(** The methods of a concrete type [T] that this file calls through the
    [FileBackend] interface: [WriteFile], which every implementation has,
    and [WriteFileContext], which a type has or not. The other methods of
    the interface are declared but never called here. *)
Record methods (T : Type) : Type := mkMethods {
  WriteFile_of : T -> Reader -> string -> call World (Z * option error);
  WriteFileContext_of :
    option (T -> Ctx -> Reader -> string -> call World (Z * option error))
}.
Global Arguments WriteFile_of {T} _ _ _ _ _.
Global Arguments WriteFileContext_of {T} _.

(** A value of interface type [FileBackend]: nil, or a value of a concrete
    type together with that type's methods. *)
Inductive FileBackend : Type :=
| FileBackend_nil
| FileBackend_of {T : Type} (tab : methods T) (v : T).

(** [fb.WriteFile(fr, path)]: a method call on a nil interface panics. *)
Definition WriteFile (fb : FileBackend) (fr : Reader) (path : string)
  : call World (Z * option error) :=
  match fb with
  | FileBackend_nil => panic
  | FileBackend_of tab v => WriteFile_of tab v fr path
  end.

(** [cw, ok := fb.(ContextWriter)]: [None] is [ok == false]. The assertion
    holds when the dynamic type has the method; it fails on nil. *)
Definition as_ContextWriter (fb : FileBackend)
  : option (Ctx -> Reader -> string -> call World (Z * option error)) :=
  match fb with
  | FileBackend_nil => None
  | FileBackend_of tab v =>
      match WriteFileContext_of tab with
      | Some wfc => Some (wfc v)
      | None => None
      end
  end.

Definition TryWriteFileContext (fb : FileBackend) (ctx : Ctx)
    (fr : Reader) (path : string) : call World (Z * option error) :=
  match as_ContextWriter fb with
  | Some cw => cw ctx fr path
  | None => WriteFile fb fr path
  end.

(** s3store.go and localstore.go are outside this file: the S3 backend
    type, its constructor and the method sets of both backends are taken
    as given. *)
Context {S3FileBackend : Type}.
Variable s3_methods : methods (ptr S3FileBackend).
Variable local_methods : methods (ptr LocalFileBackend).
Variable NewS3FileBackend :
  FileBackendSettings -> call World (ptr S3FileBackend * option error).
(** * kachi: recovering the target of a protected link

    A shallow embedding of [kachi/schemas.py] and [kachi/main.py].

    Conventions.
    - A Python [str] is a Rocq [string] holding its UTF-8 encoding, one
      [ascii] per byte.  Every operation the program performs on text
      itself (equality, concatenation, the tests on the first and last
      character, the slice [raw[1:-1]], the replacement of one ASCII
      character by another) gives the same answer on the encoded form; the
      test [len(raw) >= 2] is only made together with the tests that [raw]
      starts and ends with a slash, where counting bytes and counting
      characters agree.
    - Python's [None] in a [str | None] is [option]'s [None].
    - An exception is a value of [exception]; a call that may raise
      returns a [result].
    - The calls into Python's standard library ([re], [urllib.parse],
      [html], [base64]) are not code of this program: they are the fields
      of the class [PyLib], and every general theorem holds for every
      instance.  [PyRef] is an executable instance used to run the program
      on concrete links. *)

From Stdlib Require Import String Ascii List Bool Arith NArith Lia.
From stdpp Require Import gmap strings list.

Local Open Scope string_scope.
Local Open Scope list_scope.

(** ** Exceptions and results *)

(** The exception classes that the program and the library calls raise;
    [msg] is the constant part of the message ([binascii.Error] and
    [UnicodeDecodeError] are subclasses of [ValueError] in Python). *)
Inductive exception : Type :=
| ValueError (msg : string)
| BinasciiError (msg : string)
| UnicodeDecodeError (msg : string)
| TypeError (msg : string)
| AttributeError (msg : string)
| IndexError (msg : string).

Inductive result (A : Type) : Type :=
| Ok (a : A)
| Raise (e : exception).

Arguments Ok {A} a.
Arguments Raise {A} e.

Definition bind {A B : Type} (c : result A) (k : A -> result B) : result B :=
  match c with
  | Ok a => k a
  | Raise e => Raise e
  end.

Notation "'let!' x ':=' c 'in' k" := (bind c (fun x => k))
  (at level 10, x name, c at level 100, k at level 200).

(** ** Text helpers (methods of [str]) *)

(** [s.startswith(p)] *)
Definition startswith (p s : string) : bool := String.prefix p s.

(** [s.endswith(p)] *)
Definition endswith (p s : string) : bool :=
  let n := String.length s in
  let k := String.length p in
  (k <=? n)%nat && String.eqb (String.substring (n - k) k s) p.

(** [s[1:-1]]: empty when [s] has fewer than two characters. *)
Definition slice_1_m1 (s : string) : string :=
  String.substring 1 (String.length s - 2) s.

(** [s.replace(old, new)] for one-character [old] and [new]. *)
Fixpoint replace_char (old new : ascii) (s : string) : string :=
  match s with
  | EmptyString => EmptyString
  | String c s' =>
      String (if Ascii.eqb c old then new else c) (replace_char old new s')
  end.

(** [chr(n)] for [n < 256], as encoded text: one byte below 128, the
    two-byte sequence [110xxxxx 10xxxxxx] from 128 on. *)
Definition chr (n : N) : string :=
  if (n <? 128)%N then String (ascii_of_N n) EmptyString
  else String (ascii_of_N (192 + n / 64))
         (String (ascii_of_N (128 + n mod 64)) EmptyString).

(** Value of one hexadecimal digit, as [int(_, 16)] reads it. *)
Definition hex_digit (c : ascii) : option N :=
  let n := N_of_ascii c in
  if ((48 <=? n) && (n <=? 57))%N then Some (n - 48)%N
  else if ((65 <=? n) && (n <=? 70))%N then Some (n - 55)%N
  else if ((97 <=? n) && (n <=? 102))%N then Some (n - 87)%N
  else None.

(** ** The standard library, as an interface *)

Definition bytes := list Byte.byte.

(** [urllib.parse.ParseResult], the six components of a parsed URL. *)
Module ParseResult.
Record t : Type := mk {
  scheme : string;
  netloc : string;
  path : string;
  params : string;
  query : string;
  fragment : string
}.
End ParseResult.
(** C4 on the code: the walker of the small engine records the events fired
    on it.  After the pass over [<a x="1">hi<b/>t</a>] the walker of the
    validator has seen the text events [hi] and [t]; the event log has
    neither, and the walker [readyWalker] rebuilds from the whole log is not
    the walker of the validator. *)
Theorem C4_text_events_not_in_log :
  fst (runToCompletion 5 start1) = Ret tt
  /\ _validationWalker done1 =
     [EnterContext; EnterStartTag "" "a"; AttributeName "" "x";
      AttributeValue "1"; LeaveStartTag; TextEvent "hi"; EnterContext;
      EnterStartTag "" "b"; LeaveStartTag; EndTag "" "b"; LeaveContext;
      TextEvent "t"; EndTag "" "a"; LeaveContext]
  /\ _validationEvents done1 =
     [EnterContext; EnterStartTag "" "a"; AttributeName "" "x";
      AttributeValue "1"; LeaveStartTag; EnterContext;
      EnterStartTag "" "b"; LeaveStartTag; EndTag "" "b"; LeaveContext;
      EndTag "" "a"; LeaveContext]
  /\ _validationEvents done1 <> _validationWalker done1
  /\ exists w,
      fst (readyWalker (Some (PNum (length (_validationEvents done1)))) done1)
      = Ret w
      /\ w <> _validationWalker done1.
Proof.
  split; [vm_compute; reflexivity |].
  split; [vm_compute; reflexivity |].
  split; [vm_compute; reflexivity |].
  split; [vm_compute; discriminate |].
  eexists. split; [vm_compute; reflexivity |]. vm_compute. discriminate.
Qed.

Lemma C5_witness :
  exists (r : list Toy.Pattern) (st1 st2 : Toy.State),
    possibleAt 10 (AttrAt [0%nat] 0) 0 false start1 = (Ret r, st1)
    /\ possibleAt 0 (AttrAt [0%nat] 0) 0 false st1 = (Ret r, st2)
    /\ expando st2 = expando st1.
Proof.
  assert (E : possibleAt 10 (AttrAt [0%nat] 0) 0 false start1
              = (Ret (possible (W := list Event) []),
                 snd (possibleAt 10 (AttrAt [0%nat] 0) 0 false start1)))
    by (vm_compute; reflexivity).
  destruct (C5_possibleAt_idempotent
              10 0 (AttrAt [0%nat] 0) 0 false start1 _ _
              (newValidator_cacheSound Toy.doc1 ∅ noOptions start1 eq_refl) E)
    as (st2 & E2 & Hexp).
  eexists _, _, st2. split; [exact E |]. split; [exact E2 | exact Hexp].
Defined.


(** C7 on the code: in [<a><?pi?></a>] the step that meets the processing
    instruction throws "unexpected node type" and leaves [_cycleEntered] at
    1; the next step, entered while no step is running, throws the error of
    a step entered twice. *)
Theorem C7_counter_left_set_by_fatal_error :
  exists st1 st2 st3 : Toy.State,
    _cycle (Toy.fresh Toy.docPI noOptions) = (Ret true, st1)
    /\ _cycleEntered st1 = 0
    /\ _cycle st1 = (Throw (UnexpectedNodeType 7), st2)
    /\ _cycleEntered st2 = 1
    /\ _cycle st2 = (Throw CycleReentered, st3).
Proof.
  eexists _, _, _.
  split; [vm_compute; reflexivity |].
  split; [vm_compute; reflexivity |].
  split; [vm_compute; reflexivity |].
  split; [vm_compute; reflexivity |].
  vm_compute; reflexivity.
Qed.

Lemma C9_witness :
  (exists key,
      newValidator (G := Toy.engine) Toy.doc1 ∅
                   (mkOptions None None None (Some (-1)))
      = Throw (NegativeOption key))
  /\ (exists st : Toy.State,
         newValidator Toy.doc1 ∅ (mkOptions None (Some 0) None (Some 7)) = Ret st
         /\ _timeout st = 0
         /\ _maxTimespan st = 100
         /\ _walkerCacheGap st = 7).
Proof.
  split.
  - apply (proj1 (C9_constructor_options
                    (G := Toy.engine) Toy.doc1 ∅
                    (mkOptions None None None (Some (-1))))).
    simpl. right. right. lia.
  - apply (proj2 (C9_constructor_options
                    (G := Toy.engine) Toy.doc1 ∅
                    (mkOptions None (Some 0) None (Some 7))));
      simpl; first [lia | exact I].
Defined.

****************************************

> _Instructions to follow_
Give the count of lines containing the word "LeaveStartTag" in the listing, and no other text.

> _Reply to the exercise_
4